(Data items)

(** A full turn is a rotation of the list. *)
Lemma turns_rotate l c :
  0 <= c -> l <> [] -> turns l c (length l) = Some <$> rotate (Z.to_nat (c + 1)) l.
Proof.
  intros Hc Hl. assert (0 < length l)%nat by (destruct l; simpl; [done|lia]).
  apply list_eq. intros i. unfold turns.
  remember (seqZ (c + 1) (Z.of_nat (length l))) as vs eqn:Ev. rw !list_lookup_fmap. subst vs.
  destruct (decide (i < length l)%nat) as [Hi|Hi].
  - rw lookup_rotate_r //. rw lookup_seqZ_lt; [|lia]. simpl. unfold rotate_nat_add.
    rw Z2Nat.id; [|lia].
    destruct (lookup_lt_is_Some_2 l (Z.to_nat ((c + 1 + Z.of_nat i) mod Z.of_nat (length l)))) as [x Hx].
    { pose proof (Z.mod_pos_bound (c + 1 + Z.of_nat i) (Z.of_nat (length l))). lia. }
    by rw Hx.
  - rw (lookup_ge_None_2 (seqZ _ _)); [|rw length_seqZ; lia].
    rw lookup_ge_None_2 //. rw length_rotate. lia.
Qed.

Lemma index_mod bs v n :
  bs <> [] -> 0 <= v -> n = Z.of_nat (length bs) ->
  (let? i := rem_u v n in index bs i) = Ok (bs !! Z.to_nat (v mod Z.of_nat (length bs))).
Proof.
  intros Hb Hv ->. assert (0 < Z.of_nat (length bs)) by (destruct bs; simpl; [done|lia]).
  unfold rem_u. destruct (Z.eqb_spec (Z.of_nat (length bs)) 0); [lia|]. unfold index.
  pose proof (Z.mod_pos_bound v (Z.of_nat (length bs))).
  destruct (Z.ltb_spec (v mod Z.of_nat (length bs)) 0); [lia|].
  destruct (lookup_lt_is_Some_2 bs (Z.to_nat (v mod Z.of_nat (length bs)))) as [b Hl]; [lia|]. by rw Hl.
Qed.

(** The counter of a service. *)
Definition count_of (states : gmap string Z) (svc : string) : Z := default 0 (states !! svc).

Lemma tick_eq states svc c :
  count_of states svc = c -> 0 <= c -> c + 1 < 2 ^ 32 ->
  tick states svc = (c + 1, <[svc := c + 1]> states).
Proof. unfold tick, count_of. intros -> ? ?. rw wrap_u_id //. lia. Qed.

Lemma count_of_insert states svc c : count_of (<[svc := c]> states) svc = c.
Proof. unfold count_of. by rw lookup_insert_eq. Qed.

Work instruction
Show me all lines in the records that contain "states".

Solved exercise
Definition count_of (states : gmap string Z) (svc : string) : Z := default 0 (states !! svc).
Lemma tick_eq states svc c :
  count_of states svc = c -> 0 <= c -> c + 1 < 2 ^ 32 ->
  tick states svc = (c + 1, <[svc := c + 1]> states).
Lemma count_of_insert states svc c : count_of (<[svc := c]> states) svc = c.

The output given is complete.